Records from a data collection:
Lemma boot_ok pr e : process_initial pr -> env_ok e -> mallocs e = [] -> msgsnds e = [] -> exists pr1 dv,
  pofswitch_main system self c files writable 0 meanwhile POF_OK opts pr e = pofsc_wait_exit system self c pr1 (settled e) /\
  console_ok U (first_console y pns n dv) (pr_cm pr1) (settled e) (settled e) /\ process_ok self c pr1 /\ communicates pr1 /\
  cm_stdin (pr_cm pr1) = cm_stdin (pr_cm pr) /\ g_states (pr_cf pr1) ST_verbosity = initial_states ST_verbosity /\
  (forall q, q ∈ k_queues (pr_kernel pr1) -> q ∈ k_queues (pr_kernel pr) \/ q.1 = pofsc_send_q_id pr1).
Proof.
  intros [Icf (Ih & Inum) Ix It Iq Ik Itm Ifl Ish] Oe Qm Qs. unfold pofswitch_main.
  destruct (options_configure system y files writable 0 n pns fp xs e static Hy Hfile Hwords Hxs Hfit Hn Hne) as (cf & E0 & Ok0 & Pl & Sn & Fl & Ls0);
    [eapply Forall_impl; [exact Hpns|]; intros pn (? & ? & ?); tauto|exact Qm|].
  unfold opts. rewrite Icf, run_bind, E0. cbv beta iota. unfold check_then at 1. change (negb (POF_OK =? POF_OK)) with false. cbv iota.
  change (negb (pofsc_check_root 0 =? POF_OK)) with false. cbv iota.
  change (pr_cf (configured cf pr)) with cf. rewrite Sn.
  assert (forall pn, pn ∈ pns -> is_Some (s_iface y pn.1) /\ U pn.1) as Hin by (intros pn H; rewrite Forall_forall in Hpns; apply (Hpns pn H)).
  assert (indexed_to pns (Z.to_nat n) 0 1 = 1 + Z.of_nat (length pns)) as Hto
    by (apply indexed_all; intros pn H; rewrite Forall_forall in Hpns; apply (Hpns pn H)).
  pose proof (ck_param _ Ok0) as Hp. set (d0 := pr_d (configured cf pr)). assert (d_index d0 = 1) as X0 by exact Ix.
  destruct (slot_init_ok system y static Hy U HU pns (dp_param cf) Hin Hdistinct Hp Fl n d0 e) as (d1 & E1 & Os1 & Each1 & Ls1 & X1 & Ab1);
    rewrite ?X0; try done; try lia.
  rewrite X0 in X1, Ab1. rewrite Hto in X1.
  rewrite run_bind, E1. cbv beta iota. unfold check_then at 1. change (negb (POF_OK =? POF_OK)) with false. cbv iota.
  set (prA := set_pr_d d1 (configured cf pr)). pose proof Ls1 as (ps1 & L1 & F1).
  assert (process_new self prA) as New.
  { split; try done; [|apply Pl]. split; [exact Os1| |cbn; lia|eauto]. intros q cl Hq. destruct (Each1 q cl Hq) as [R P N]. split; [exact P|].
    intros p port Hport. left. revert p port Hport.
    refine (slots_ports (fun port => po_taskID port = POF_INVALID_TASKID) (slotMap (d_dp d1)) _ Os1 Ab1 _ q cl Hq P).
    intros j a i port Ha Hport. refine (proj1 (boots_each pns (made_slot y) (fun _ port => po_taskID port = POF_INVALID_TASKID) (Z.to_nat n) _ 0 1 ∅ _ _ _ j a i port Ha Hport)); try lia.
    - intros slot idx i0 port0. apply (made_slot_each y Hy U pns Hin).
    - intros j0 a0 i0 p0. now rewrite lookup_empty. }
  destruct (init_ok system self c threads prA e New) as (ret & pr1 & e1 & t & E2 & Ecm & Ok1 & Hqs & [(_ & Hno)|(-> & Com & ->)]).
  { exfalso. apply Hno. destruct Hcalls as (? & ? & ? & ?). split; [done|]. split; [|done]. intros t'. rewrite static. destruct (so_thread _ Hy) as (id & -> & _). eauto. }
  rewrite run_bind, E2. cbv beta iota. unfold check_then at 1. change (negb (POF_OK =? POF_OK)) with false. cbv iota.
  destruct (Hsettle pr1 (set_send_q_valid true (set_conn_state POFCS_CHANNEL_INVALID e))) as (E3 & Oe3 & Q3); [destruct Oe; now split|now split|].
  rewrite run_bind, E3. fold (settled e) in *.
  assert (pr_d pr1 = mkDpst (d_dp d1) (d_index d1) (d_list d1) t) as Ed by (unfold pr_d; now rewrite Ecm).
  destruct (datapath_init_ok system y static Hy U pns Hin (Z.to_nat n) (pr_d pr1) (settled e)) as (id & d2 & E4 & _ & Os2 & Fine & X2 & Ls2 & Dv & Ab2);
    rewrite ?Ed; try done; [cbn; lia|].
  rewrite <- Ed in *. rewrite run_bind, E4. cbv beta iota zeta. unfold check_then at 1. change (negb (POF_OK =? POF_OK)) with false. cbv iota.
  set (prB := set_tasks _ _ _ _ _). exists prB, (dp_device (d_dp d2)). split; [reflexivity|].
  assert (d_index d2 = 1 + Z.of_nat (length pns)) as X2' by (rewrite X2, Ed; exact X1).
  assert (pr_cf pr1 = cf) as Ecf by (unfold pr_cf; now rewrite Ecm). destruct Ls2 as (ps2 & L2 & F2).
  split; [|split; [|split; [destruct Com; now split|split; [transitivity (cm_stdin (pr_cm pr1)); [reflexivity|]; now rewrite Ecm|split; [|exact Hqs]]]]].
  - split; try done.
    + cbn [a_slots first_console]. intros j a i Ha [port Hport]. apply (first_ports pns n y Hy U Hin Hto Hcount j a i port Ha Hport).
    + cbn. lia.
    + eauto.
    + now apply told_nil.
    + change (cm_cf (pr_cm prB)) with (pr_cf pr1). rewrite Ecf. now apply plain_shows.
    + transitivity (cm_term (pr_cm pr1)); [reflexivity|]. rewrite Ecm. exact Ish.
    + change (cm_cf (pr_cm prB)) with (pr_cf pr1). rewrite Ecf, (pc_log _ Pl). exact I.
  - destruct Ok1 as [_ M S L Q T F]. split; try done. split; [exact Os2| |cbn; rewrite X2'; lia|eauto].
    intros q cl Hq. pose proof (Fine q cl Hq) as [_ P _ _]. split; [exact P|]. intros p port Hport. right. revert p port Hport.
    refine (slots_ports (fun port => po_taskID port <> self) (slotMap (d_dp d2)) _ Os2 Ab2 _ q cl Hq P).
    intros j a i port Ha Hport. destruct (first_ports pns n y Hy U Hin Hto Hcount j a i port Ha Hport) as [-> _]. exact Hself.
  - change (pr_cf prB) with (pr_cf pr1). rewrite Ecf. pose proof (pc_states _ Pl) as St. rewrite Forall_forall in St. apply St. by_decide.
Qed.
(* ===== verification/Action.v ===== *)
(** * Actions (datapath/pof_action.c)

    Each action of the modelled configuration, on the packet in its window, and
    [pofdp_action_execute], which runs the actions of an instruction or of a
    group.  A group runs its own actions through the same function; [fuel]
    bounds the number of actions run. *)

From S2P Require Import Prelude Bits Codec Env Hmap IdMap LocalRes ByteTransfer Port Counter Group FlowTable Slot Parse Packet.
From Stdlib Require String.
Import String.StringSyntax.
#[local] Open Scope string_scope.

Implicit Types (s : pst) (p : pofdp_packet).

Definition POFBAC_BAD_TYPE := EC 0 "POFBAC_BAD_TYPE".
Definition POFBAC_BAD_LEN := EC 1 "POFBAC_BAD_LEN".

(** The current action: [dpp->act->action_data]. *)
Definition cur_action s : option pof_action :=
  let a := dpp_acts (dpp s) in if ac_at a <? 0 then None else ac_act a !! Z.to_nat (ac_at a).

Definition action_update s : pst :=
  let a := dpp_acts (dpp s) in
  let n := u8 (ac_num a - 1) in
  upd (with_acts (mkActions (ac_act a) (if n <? 1 then ac_at a else ac_at a + 1) n)) s.

(** ** Bits of a buffer *)

(** [malloc] of zeros unless whole bytes are cleared. *)
Definition bzero_bit (data : list Z) (pos_b len_b : Z) : St (Z * list Z) :=
  if (pos_b mod 8 =? 0) && (len_b mod 8 =? 0) then
    data ← lift (put_buf data (pos_b / 8) (zeros (Z.to_nat (len_b / 8)))); mret (POF_OK, data)
  else
    ok ← malloc;
    if negb ok then _ ← pofec_set_error POFET_SOFTWARE_FAILED POF_ALLOCATE_RESOURCE_FAILURE; mret (POF_ERROR, data)
    else data ← lift (pofbf_cover_bit data (zeros (Z.to_nat (u16 ((len_b + 7) / 8)))) pos_b len_b); mret (POF_OK, data).

(** [POF_BITNUM_TO_BYTENUM_CEIL] of an [uint32_t]. *)
Definition ceil32 (len_b : Z) : Z := u32 (len_b + 7) / 8.

(** [buf_behindtag] is an uninitialised local buffer. *)
Definition insertTagToPacket (tag_pos_b tag_len_b : Z) (value : list Z) s : St (Z * pst) :=
  let w := dpp_win (dpp s) in
  let len_b_behindtag := u32 (w_left w * 8 - tag_pos_b) in
  if (POFDP_PACKET_RAW_MAX_LEN <? u32 (w_offset w + w_left w + ceil32 tag_len_b)) || (len_b_behindtag <? 0) then
    fail_up POFET_SOFTWARE_FAILED POF_PACKET_LEN_ERROR s
  else
    behind ← lift (pofbf_copy_bit (drop (Z.to_nat (w_cur w)) (w_buf w)) (s_stack (sur s)) 0 (u16 tag_pos_b)
                     (u16 len_b_behindtag));
    s ← lift (at_window (fun b =>
      b ← pofbf_cover_bit b value (u16 tag_pos_b) (u16 tag_len_b);
      pofbf_cover_bit b behind (u16 (tag_pos_b + tag_len_b)) (u16 len_b_behindtag)) s);
    let w := dpp_win (dpp s) in
    let p := with_win (mkWindow (w_buf w) (w_base w) (w_cur w) (w_offset w) (i32 (w_left w + ceil32 tag_len_b))) (dpp s) in
    p ← lift (POF_PACKET_REL_LEN_INC (ceil32 tag_len_b) p);
    mret (POF_OK, upd (fun _ => p) s).

(** The loop of [checksum]: the [i]-th of [cal_num] words. *)
Fixpoint checksum_loop (n : nat) (data : list Z) (value threshold i pos_b cs_len_b : Z) : option Z :=
  match n with
  | O => Some value
  | S n' =>
      data_temp ← pofbf_copy_bit data (zeros 8) 0 (u16 (pos_b + i * cs_len_b)) cs_len_b;
      let value_temp := u64 (Z.lnot (POF_NTOH64 (fld data_temp 0 8))) in
      let value_temp := Z.shiftr value_temp (64 - cs_len_b) in
      let value := u64 (value + value_temp) in
      let value := if threshold <=? value then u64 (value - threshold + 1) else value in
      checksum_loop n' data value threshold (u16 (i + 1)) pos_b cs_len_b
  end.

(** The value starts as 0; a division by 0 or a shift by 64 is undefined. *)
Definition checksum (data : list Z) (pos_b len_b cs_len_b : Z) : option (list Z) :=
  if cs_len_b =? 0 then None else
  let cal_num := len_b / cs_len_b in
  let threshold := u64 (2 ^ cs_len_b) in
  value ← checksum_loop (Z.to_nat cal_num) data 0 threshold 0 pos_b cs_len_b;
  POF_NTOH_FUNC 0 8 (le 8 (u64 (Z.shiftl value (64 - cs_len_b)))).

(** The buffers of the checksum and of the data it covers: the packet ([true])
    or the metadata. *)
Definition cs_buf (packet : bool) s : list Z :=
  if packet then drop (Z.to_nat (w_cur (dpp_win (dpp s)))) (w_buf (dpp_win (dpp s))) else dpp_metadata (dpp s).
Definition set_cs_buf (packet : bool) (b : list Z) s : option pst :=
  if packet then at_window (fun _ => Some b) s else at_metadata (fun _ => Some b) s.

Definition calChecksum (cs_packet cal_packet : bool) (cal_pos_b cal_len_b cs_pos_b cs_len_b : Z) s : St (Z * pst) :=
  '(ret, b) ← bzero_bit (cs_buf cs_packet s) cs_pos_b cs_len_b;
  if negb (ret =? POF_OK) then mret (ret, s)
  else
    s ← lift (set_cs_buf cs_packet b s);
    value ← lift (checksum (cs_buf cal_packet s) cal_pos_b cal_len_b cs_len_b);
    b ← lift (pofbf_cover_bit (cs_buf cs_packet s) value cs_pos_b cs_len_b);
    s ← lift (set_cs_buf cs_packet b s);
    mret (POF_OK, s).

(** ** The actions *)

Definition count_on (id len : Z) s : St (Z * pst) :=
  '(ret, l) ← poflr_counter_increace id len (lr s); mret (ret, with_lr l s).

Definition execute_COUNTER s : St (Z * pst) :=
  p ← lift (cur_action s);
  then_ (count_on (fld (action_data p) 0 4) 0 s) (fun s => mret (POF_OK, action_update s)).

Definition execute_PACKET_IN s : St (Z * pst) :=
  p ← lift (cur_action s);
  table_ID ← lift (poflr_table_id_to_ID (dpp_table_type (dpp s)) (dpp_table_id (dpp s)) (lr s));
  then_ (send_packet_in (fld (action_data p) 0 4) table_ID s) (fun s => mret (POF_OK, action_update s)).

Definition execute_DROP s : St (Z * pst) :=
  _ ← lift (cur_action s);
  mret (POF_OK, action_update (upd (with_done true) s)).

Definition execute_SET_FIELD s : St (Z * pst) :=
  p ← lift (cur_action s);
  let field_setting := read_match_x (action_data p) 0 in
  let offset_b := mx_offset field_setting in
  let len_b := mx_len field_setting in
  if w_left (dpp_win (dpp s)) * 8 <? offset_b + len_b then fail_up POFET_SOFTWARE_FAILED POF_PACKET_LEN_ERROR s
  else
    let value := zip_with Z.land (mx_value field_setting) (mx_mask field_setting) ++ zeros (2048 - 16) in
    s ← lift (at_window (fun b => pofbf_cover_bit b value offset_b len_b) s);
    mret (POF_OK, action_update s).

Definition execute_SET_FIELD_FROM_METADATA s : St (Z * pst) :=
  p ← lift (cur_action s);
  let field_setting := read_match (action_data p) 0 in
  let offset_b := m_offset field_setting in
  let len_b := m_len field_setting in
  let metadata_offset_b := fld (action_data p) 8 2 in
  if w_left (dpp_win (dpp s)) * 8 <? offset_b + len_b then fail_up POFET_SOFTWARE_FAILED POF_PACKET_LEN_ERROR s
  else
    value ← lift (pofbf_copy_bit (dpp_metadata (dpp s)) (take 16 (s_stack (sur s))) 0 metadata_offset_b len_b);
    s ← lift (at_window (fun b => pofbf_cover_bit b value offset_b len_b) s);
    mret (POF_OK, action_update s).

Definition execute_MODIFY_FIELD s : St (Z * pst) :=
  p ← lift (cur_action s);
  let field := read_match (action_data p) 0 in
  let increment := fld (action_data p) 8 4 in
  checked s (pofdp_get_32value POFVT_FIELD (action_data p) s) (fun value =>
    then_ (pofdp_write_32value_to_field (u32 (value + increment)) field s) (fun s =>
      mret (POF_OK, action_update s))).

Definition execute_CALCULATE_CHECKSUM s : St (Z * pst) :=
  p ← lift (cur_action s);
  let d := action_data p in
  let cs_pos_b := fld d 2 2 in
  let cs_len_b := fld d 4 2 in
  let cal_pos_b := fld d 6 2 in
  let cal_len_b := fld d 8 2 in
  if 64 <? cs_len_b then fail_up POFET_BAD_ACTION POFBAC_BAD_LEN s
  else
    then_ (calChecksum (fld d 0 1 =? 0) (fld d 1 1 =? 0) cal_pos_b cal_len_b cs_pos_b cs_len_b s) (fun s =>
      mret (POF_OK, action_update s)).

(** Port 255: every port but the one the packet came in by, the controller's
    and those of configuration 16; a failed send ends the function. *)
Definition flood (lrPort : pof_local_resource) s : St (Z * pst) :=
  res ← HMAP_NODES_IN_STRUCT_TRAVERSE (R := Z * pst) (fun _ => res_hm (lr_ports lrPort))
    (fun port s =>
       port ← lift (res_load port (lr_ports lrPort));
       if negb (po_pofIndex port =? ori_port_id (dpp s)) && negb (po_pofIndex port =? local_port_index (sur s)) &&
          negb (po_config port =? 16) then
         let o := dpp_out (dpp s) in
         let s := upd (with_out (mkOutput (u16 (po_pofIndex port)) (o_slot o) (o_packet_len o) (o_packet_offset o)
                    (o_metadata_len o) (o_metadata_offset o) (o_whole_len o) (o_buf o) (o_packet_buf o))) s in
         '(ret, s) ← pofdp_send_raw lrPort s;
         if negb (ret =? POF_OK) then mret (inl (ret, s)) else mret (inr s)
       else mret (inr s)) s;
  match res with inl r => mret r | inr s => mret (POF_OK, s) end.

Definition execute_OUTPUT s : St (Z * pst) :=
  p ← lift (cur_action s);
  let d := action_data p in
  let metadata_offset := fld d 2 2 in
  let metadata_len := fld d 4 2 in
  let packet_offset := fld d 6 2 in
  let w := dpp_win (dpp s) in
  if w_left w <? packet_offset then fail_up POFET_SOFTWARE_FAILED POF_PACKET_LEN_ERROR s
  else if dpp_metadata_len (dpp s) <? BITNUM_TO_BYTENUM_CEIL (metadata_len + metadata_offset) then
    fail_up POFET_SOFTWARE_FAILED POF_METADATA_LEN_ERROR s
  else
    checked s (pofdp_get_32value (fld d 0 1) (drop 8 d) s) (fun value =>
      let slot := u16 (Z.shiftr value 16) in
      let port := Z.land value 0xFFFF in
      let o := dpp_out (dpp s) in
      let s1 := upd (with_out (mkOutput port slot (o_packet_len o) (o_packet_offset o) (o_metadata_len o)
                  (o_metadata_offset o) (o_whole_len o) (o_buf o) (o_packet_buf o))) s in
      lrPort ← lift (pofdp_get_local_resource slot (s_dp (sur s)));
      match lrPort with
      | None => fail_up POFET_SOFTWARE_FAILED POF_INVALID_SLOT_ID s1
      | Some lrPort =>
          lrPort ← lift (res_load lrPort (slotMap (s_dp (sur s))));
          let packet_len := u16 (w_left w - packet_offset) in
          let md_len := u16 (BITNUM_TO_BYTENUM_CEIL metadata_len) in
          let s := upd (with_out (mkOutput port slot packet_len packet_offset md_len metadata_offset
                    (u16 (packet_len + md_len)) (o_buf o) (w_cur w))) s1 in
          then_ (if port =? 255 then flood lrPort s else pofdp_send_raw lrPort s) (fun s =>
            mret (POF_OK, action_update s))
      end).

Definition execute_ADD_FIELD s : St (Z * pst) :=
  p ← lift (cur_action s);
  let tag_pos_b := fld (action_data p) 2 2 in
  let tag_len_b := fld (action_data p) 4 4 in
  if 128 <? tag_len_b then fail_up POFET_SOFTWARE_FAILED POF_FIELD_LEN_ERROR s
  else
    then_ (insertTagToPacket tag_pos_b tag_len_b (drop 8 (action_data p)) s) (fun s => mret (POF_OK, action_update s)).

(** [buf_temp] is a local buffer of zeros. *)
Definition execute_DELETE_FIELD s : St (Z * pst) :=
  p ← lift (cur_action s);
  let tag_pos_b := fld (action_data p) 0 2 in
  checked s (pofdp_get_32value (fld (action_data p) 2 1) (drop 8 (action_data p)) s) (fun tag_len_b =>
    let w := dpp_win (dpp s) in
    let tag_len_b_x := tag_len_b mod 8 in
    let len_b_behindtag := u16 (w_left w * 8 - (tag_pos_b + tag_len_b)) in
    if i16 len_b_behindtag <? 0 then fail_up POFET_SOFTWARE_FAILED POF_PACKET_LEN_ERROR s
    else
      buf_temp ← lift (pofbf_copy_bit (drop (Z.to_nat (w_cur w)) (w_buf w)) (zeros 2048) 0 (u16 (tag_pos_b + tag_len_b))
                         len_b_behindtag);
      s ← lift (at_window (fun b => pofbf_cover_bit b buf_temp tag_pos_b len_b_behindtag) s);
      let w := dpp_win (dpp s) in
      let left := i32 (ceil32 (u32 (w_left w * 8 - tag_len_b))) in
      let p := with_win (mkWindow (w_buf w) (w_base w) (w_cur w) (w_offset w) left) (dpp s) in
      p ← lift (POF_PACKET_REL_LEN_DEC (u8 (tag_len_b / 8)) p);
      let s := upd (fun _ => p) s in
      s ← lift (if tag_len_b_x =? 0 then Some s
                else at_window (fun b => v ← rd b (left - 1); wr b (left - 1) (Z.land v (u8 (Z.shiftl 0xff tag_len_b_x)))) s);
      mret (POF_OK, action_update s)).

Definition execute_EXPERIMENTER s : St (Z * pst) := fail_up POFET_BAD_ACTION POFBAC_BAD_TYPE s.

(** The group's actions replace the rest of the list. *)
Definition execute_GROUP (action_execute : pst -> St (Z * pst)) s : St (Z * pst) :=
  p ← lift (cur_action s);
  group ← lift (poflr_get_group_with_ID (fld (action_data p) 0 4) (lr s));
  match group with
  | None => fail_up POFET_GROUP_MOD_FAILED POFGMFC_UNKNOWN_GROUP s
  | Some group =>
      g ← lift (res_load group (lr_groups (lr s)));
      then_ (count_on (gr_counter_id g) (POF_PACKET_REL_LEN_GET (dpp s)) s) (fun s =>
        then_ (action_execute (upd (with_acts (mkActions (gr_action g) 0 (gr_action_number g))) s)) (fun s =>
          mret (POF_OK, s)))
  end.

(** The switch of [pofdp_action_execute]. *)
Definition execute_action (action_execute : pst -> St (Z * pst)) (type : Z) s : St (Z * pst) :=
  if type =? POFAT_OUTPUT then execute_OUTPUT s
  else if type =? POFAT_SET_FIELD then execute_SET_FIELD s
  else if type =? POFAT_SET_FIELD_FROM_METADATA then execute_SET_FIELD_FROM_METADATA s
  else if type =? POFAT_MODIFY_FIELD then execute_MODIFY_FIELD s
  else if type =? POFAT_ADD_FIELD then execute_ADD_FIELD s
  else if type =? POFAT_DELETE_FIELD then execute_DELETE_FIELD s
  else if type =? POFAT_CALCULATE_CHECKSUM then execute_CALCULATE_CHECKSUM s
  else if type =? POFAT_GROUP then execute_GROUP action_execute s
  else if type =? POFAT_DROP then execute_DROP s
  else if type =? POFAT_PACKET_IN then execute_PACKET_IN s
  else if type =? POFAT_COUNTER then execute_COUNTER s
  else if type =? POFAT_EXPERIMENTER then execute_EXPERIMENTER s
  else fail_up POFET_BAD_ACTION POFBAC_BAD_TYPE s.

Fixpoint pofdp_action_execute (fuel : nat) s : St (Z * pst) :=
  if negb (dpp_packet_done (dpp s)) && (0 <? ac_num (dpp_acts (dpp s))) then
    match fuel with
    | O => fault
    | S fuel' =>
        a ← lift (cur_action s);
        then_ (execute_action (pofdp_action_execute fuel') (act_type a) s) (pofdp_action_execute fuel')
    end
  else mret (POF_OK, s).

Exercise goal: Restate word for word the lines above, beginning at the first one and ending at the line that carries "intros p port Hport. left.".

Answer space:
Lemma boot_ok pr e : process_initial pr -> env_ok e -> mallocs e = [] -> msgsnds e = [] -> exists pr1 dv,
  pofswitch_main system self c files writable 0 meanwhile POF_OK opts pr e = pofsc_wait_exit system self c pr1 (settled e) /\
  console_ok U (first_console y pns n dv) (pr_cm pr1) (settled e) (settled e) /\ process_ok self c pr1 /\ communicates pr1 /\
  cm_stdin (pr_cm pr1) = cm_stdin (pr_cm pr) /\ g_states (pr_cf pr1) ST_verbosity = initial_states ST_verbosity /\
  (forall q, q ∈ k_queues (pr_kernel pr1) -> q ∈ k_queues (pr_kernel pr) \/ q.1 = pofsc_send_q_id pr1).
Proof.
  intros [Icf (Ih & Inum) Ix It Iq Ik Itm Ifl Ish] Oe Qm Qs. unfold pofswitch_main.
  destruct (options_configure system y files writable 0 n pns fp xs e static Hy Hfile Hwords Hxs Hfit Hn Hne) as (cf & E0 & Ok0 & Pl & Sn & Fl & Ls0);
    [eapply Forall_impl; [exact Hpns|]; intros pn (? & ? & ?); tauto|exact Qm|].
  unfold opts. rewrite Icf, run_bind, E0. cbv beta iota. unfold check_then at 1. change (negb (POF_OK =? POF_OK)) with false. cbv iota.
  change (negb (pofsc_check_root 0 =? POF_OK)) with false. cbv iota.
  change (pr_cf (configured cf pr)) with cf. rewrite Sn.
  assert (forall pn, pn ∈ pns -> is_Some (s_iface y pn.1) /\ U pn.1) as Hin by (intros pn H; rewrite Forall_forall in Hpns; apply (Hpns pn H)).
  assert (indexed_to pns (Z.to_nat n) 0 1 = 1 + Z.of_nat (length pns)) as Hto
    by (apply indexed_all; intros pn H; rewrite Forall_forall in Hpns; apply (Hpns pn H)).
  pose proof (ck_param _ Ok0) as Hp. set (d0 := pr_d (configured cf pr)). assert (d_index d0 = 1) as X0 by exact Ix.
  destruct (slot_init_ok system y static Hy U HU pns (dp_param cf) Hin Hdistinct Hp Fl n d0 e) as (d1 & E1 & Os1 & Each1 & Ls1 & X1 & Ab1);
    rewrite ?X0; try done; try lia.
  rewrite X0 in X1, Ab1. rewrite Hto in X1.
  rewrite run_bind, E1. cbv beta iota. unfold check_then at 1. change (negb (POF_OK =? POF_OK)) with false. cbv iota.
  set (prA := set_pr_d d1 (configured cf pr)). pose proof Ls1 as (ps1 & L1 & F1).
  assert (process_new self prA) as New.
  { split; try done; [|apply Pl]. split; [exact Os1| |cbn; lia|eauto]. intros q cl Hq. destruct (Each1 q cl Hq) as [R P N]. split; [exact P|].
    intros p port Hport. left. revert p port Hport.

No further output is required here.